TASK >>
After finding the line that contains "per_buffer; done| | | |].", reproduce it and each line below it through the end of the listing, exactly, with nothing added.

----

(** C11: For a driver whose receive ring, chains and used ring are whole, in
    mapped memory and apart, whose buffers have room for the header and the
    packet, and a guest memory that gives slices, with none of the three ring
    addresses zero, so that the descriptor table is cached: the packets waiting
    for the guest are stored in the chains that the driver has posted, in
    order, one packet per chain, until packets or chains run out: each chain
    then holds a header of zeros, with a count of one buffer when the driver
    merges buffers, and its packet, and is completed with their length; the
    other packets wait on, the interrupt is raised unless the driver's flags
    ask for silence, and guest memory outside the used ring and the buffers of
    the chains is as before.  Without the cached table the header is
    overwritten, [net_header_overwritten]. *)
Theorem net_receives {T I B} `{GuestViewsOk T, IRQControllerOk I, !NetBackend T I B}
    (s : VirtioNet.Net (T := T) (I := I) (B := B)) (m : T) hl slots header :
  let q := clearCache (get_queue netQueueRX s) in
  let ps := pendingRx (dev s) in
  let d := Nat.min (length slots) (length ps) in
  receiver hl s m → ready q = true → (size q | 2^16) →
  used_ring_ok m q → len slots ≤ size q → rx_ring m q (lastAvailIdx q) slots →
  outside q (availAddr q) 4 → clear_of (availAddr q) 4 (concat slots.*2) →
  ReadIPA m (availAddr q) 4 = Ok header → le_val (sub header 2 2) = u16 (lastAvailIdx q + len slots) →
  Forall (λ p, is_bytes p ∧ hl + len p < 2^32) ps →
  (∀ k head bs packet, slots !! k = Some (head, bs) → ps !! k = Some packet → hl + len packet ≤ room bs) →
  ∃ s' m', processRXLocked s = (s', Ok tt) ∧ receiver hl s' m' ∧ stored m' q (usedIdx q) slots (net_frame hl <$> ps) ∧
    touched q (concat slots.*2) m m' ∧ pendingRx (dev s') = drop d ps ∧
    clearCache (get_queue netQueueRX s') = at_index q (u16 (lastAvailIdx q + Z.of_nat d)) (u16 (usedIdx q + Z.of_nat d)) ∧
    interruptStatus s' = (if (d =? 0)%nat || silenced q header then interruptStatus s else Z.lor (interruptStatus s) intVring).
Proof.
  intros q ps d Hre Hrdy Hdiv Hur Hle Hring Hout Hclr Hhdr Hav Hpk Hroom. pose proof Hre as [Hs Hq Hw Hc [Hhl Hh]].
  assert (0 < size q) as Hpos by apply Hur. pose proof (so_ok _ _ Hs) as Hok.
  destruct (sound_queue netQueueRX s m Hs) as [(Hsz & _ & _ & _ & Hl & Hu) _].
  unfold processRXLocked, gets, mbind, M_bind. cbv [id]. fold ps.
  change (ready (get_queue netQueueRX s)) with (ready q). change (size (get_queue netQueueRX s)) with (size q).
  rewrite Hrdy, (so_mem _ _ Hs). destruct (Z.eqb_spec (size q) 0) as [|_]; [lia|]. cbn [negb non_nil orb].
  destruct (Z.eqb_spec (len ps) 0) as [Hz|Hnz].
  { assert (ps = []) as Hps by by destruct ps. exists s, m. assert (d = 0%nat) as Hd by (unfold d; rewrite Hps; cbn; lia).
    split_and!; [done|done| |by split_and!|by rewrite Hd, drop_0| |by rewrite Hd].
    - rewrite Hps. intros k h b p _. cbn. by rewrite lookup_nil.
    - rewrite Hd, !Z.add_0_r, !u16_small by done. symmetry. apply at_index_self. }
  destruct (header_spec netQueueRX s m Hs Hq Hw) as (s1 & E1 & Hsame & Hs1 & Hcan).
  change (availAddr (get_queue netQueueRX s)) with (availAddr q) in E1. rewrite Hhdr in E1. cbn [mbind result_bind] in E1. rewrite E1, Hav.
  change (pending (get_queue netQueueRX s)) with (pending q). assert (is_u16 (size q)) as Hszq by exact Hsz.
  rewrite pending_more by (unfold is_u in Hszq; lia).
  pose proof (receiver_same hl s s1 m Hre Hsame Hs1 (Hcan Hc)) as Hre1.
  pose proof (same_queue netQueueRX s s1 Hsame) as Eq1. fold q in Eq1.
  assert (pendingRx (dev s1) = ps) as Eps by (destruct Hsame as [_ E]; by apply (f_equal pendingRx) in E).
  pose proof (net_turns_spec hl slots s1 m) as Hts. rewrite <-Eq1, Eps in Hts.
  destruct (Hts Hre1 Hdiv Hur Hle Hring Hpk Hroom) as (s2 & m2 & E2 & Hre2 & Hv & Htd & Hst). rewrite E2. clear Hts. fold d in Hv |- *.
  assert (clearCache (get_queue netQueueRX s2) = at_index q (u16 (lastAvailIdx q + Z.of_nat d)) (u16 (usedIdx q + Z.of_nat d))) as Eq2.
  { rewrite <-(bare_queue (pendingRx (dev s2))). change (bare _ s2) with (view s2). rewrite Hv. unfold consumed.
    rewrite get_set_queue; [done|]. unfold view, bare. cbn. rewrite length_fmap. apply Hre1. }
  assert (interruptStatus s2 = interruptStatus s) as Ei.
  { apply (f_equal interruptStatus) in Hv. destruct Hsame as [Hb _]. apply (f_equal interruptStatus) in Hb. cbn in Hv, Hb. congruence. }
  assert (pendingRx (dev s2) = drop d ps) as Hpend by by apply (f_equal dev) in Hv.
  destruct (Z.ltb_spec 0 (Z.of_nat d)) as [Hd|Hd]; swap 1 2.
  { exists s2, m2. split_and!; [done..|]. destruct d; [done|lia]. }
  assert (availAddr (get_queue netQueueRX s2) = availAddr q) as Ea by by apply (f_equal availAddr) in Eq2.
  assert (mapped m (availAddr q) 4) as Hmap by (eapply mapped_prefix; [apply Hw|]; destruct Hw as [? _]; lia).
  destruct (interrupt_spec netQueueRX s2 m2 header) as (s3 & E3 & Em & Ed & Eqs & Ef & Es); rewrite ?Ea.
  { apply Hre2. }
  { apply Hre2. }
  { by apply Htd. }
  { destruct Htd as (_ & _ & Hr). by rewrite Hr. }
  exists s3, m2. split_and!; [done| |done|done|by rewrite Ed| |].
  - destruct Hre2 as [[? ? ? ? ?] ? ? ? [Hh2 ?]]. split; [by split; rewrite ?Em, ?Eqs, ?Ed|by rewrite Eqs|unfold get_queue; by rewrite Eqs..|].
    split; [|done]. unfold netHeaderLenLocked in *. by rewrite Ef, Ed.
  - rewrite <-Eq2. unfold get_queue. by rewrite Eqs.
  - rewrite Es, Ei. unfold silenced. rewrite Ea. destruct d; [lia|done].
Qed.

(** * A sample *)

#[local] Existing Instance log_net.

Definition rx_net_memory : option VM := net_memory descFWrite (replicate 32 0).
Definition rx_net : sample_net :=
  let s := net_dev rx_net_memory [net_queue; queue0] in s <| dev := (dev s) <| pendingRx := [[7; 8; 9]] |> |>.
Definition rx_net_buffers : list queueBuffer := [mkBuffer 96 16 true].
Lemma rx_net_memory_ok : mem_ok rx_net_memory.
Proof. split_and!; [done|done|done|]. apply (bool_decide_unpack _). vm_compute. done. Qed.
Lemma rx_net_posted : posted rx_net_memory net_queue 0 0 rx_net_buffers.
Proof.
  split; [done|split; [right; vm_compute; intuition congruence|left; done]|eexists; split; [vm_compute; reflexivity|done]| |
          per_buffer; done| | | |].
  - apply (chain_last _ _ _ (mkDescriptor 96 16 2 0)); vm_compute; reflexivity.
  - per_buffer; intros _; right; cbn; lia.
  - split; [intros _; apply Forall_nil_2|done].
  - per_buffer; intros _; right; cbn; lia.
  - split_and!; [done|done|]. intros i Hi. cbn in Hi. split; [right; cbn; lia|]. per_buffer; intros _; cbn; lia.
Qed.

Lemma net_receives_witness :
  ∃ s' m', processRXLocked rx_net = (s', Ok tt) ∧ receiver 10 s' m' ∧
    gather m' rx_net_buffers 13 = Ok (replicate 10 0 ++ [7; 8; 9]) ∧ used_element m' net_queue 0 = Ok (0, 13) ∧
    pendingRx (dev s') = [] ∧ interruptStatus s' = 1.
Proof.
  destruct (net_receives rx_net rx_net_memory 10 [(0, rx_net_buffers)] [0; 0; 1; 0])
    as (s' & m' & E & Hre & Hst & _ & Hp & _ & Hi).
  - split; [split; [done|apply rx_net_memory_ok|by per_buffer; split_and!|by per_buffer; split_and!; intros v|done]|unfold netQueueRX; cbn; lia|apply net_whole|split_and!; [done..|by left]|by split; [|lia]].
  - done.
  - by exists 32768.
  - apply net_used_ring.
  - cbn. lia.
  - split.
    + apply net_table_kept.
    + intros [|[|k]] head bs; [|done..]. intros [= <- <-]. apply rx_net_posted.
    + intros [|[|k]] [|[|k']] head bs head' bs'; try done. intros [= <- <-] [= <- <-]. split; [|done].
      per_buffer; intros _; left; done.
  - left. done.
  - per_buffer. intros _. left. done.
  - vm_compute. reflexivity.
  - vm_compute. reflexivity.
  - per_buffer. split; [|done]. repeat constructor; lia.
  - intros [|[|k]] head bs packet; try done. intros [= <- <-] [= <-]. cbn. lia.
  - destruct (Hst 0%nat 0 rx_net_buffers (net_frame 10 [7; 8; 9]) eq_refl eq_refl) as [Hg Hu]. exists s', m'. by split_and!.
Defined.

----

YOUR SOLUTION >>
          per_buffer; done| | | |].
  - apply (chain_last _ _ _ (mkDescriptor 96 16 2 0)); vm_compute; reflexivity.
  - per_buffer; intros _; right; cbn; lia.
  - split; [intros _; apply Forall_nil_2|done].
  - per_buffer; intros _; right; cbn; lia.
  - split_and!; [done|done|]. intros i Hi. cbn in Hi. split; [right; cbn; lia|]. per_buffer; intros _; cbn; lia.
Qed.

Lemma net_receives_witness :
  ∃ s' m', processRXLocked rx_net = (s', Ok tt) ∧ receiver 10 s' m' ∧
    gather m' rx_net_buffers 13 = Ok (replicate 10 0 ++ [7; 8; 9]) ∧ used_element m' net_queue 0 = Ok (0, 13) ∧
    pendingRx (dev s') = [] ∧ interruptStatus s' = 1.
Proof.
  destruct (net_receives rx_net rx_net_memory 10 [(0, rx_net_buffers)] [0; 0; 1; 0])
    as (s' & m' & E & Hre & Hst & _ & Hp & _ & Hi).
  - split; [split; [done|apply rx_net_memory_ok|by per_buffer; split_and!|by per_buffer; split_and!; intros v|done]|unfold netQueueRX; cbn; lia|apply net_whole|split_and!; [done..|by left]|by split; [|lia]].
  - done.
  - by exists 32768.
  - apply net_used_ring.
  - cbn. lia.
  - split.
    + apply net_table_kept.
    + intros [|[|k]] head bs; [|done..]. intros [= <- <-]. apply rx_net_posted.
    + intros [|[|k]] [|[|k']] head bs head' bs'; try done. intros [= <- <-] [= <- <-]. split; [|done].
      per_buffer; intros _; left; done.
  - left. done.
  - per_buffer. intros _. left. done.
  - vm_compute. reflexivity.
  - vm_compute. reflexivity.
  - per_buffer. split; [|done]. repeat constructor; lia.
  - intros [|[|k]] head bs packet; try done. intros [= <- <-] [= <-]. cbn. lia.
  - destruct (Hst 0%nat 0 rx_net_buffers (net_frame 10 [7; 8; 9]) eq_refl eq_refl) as [Hg Hu]. exists s', m'. by split_and!.
Defined.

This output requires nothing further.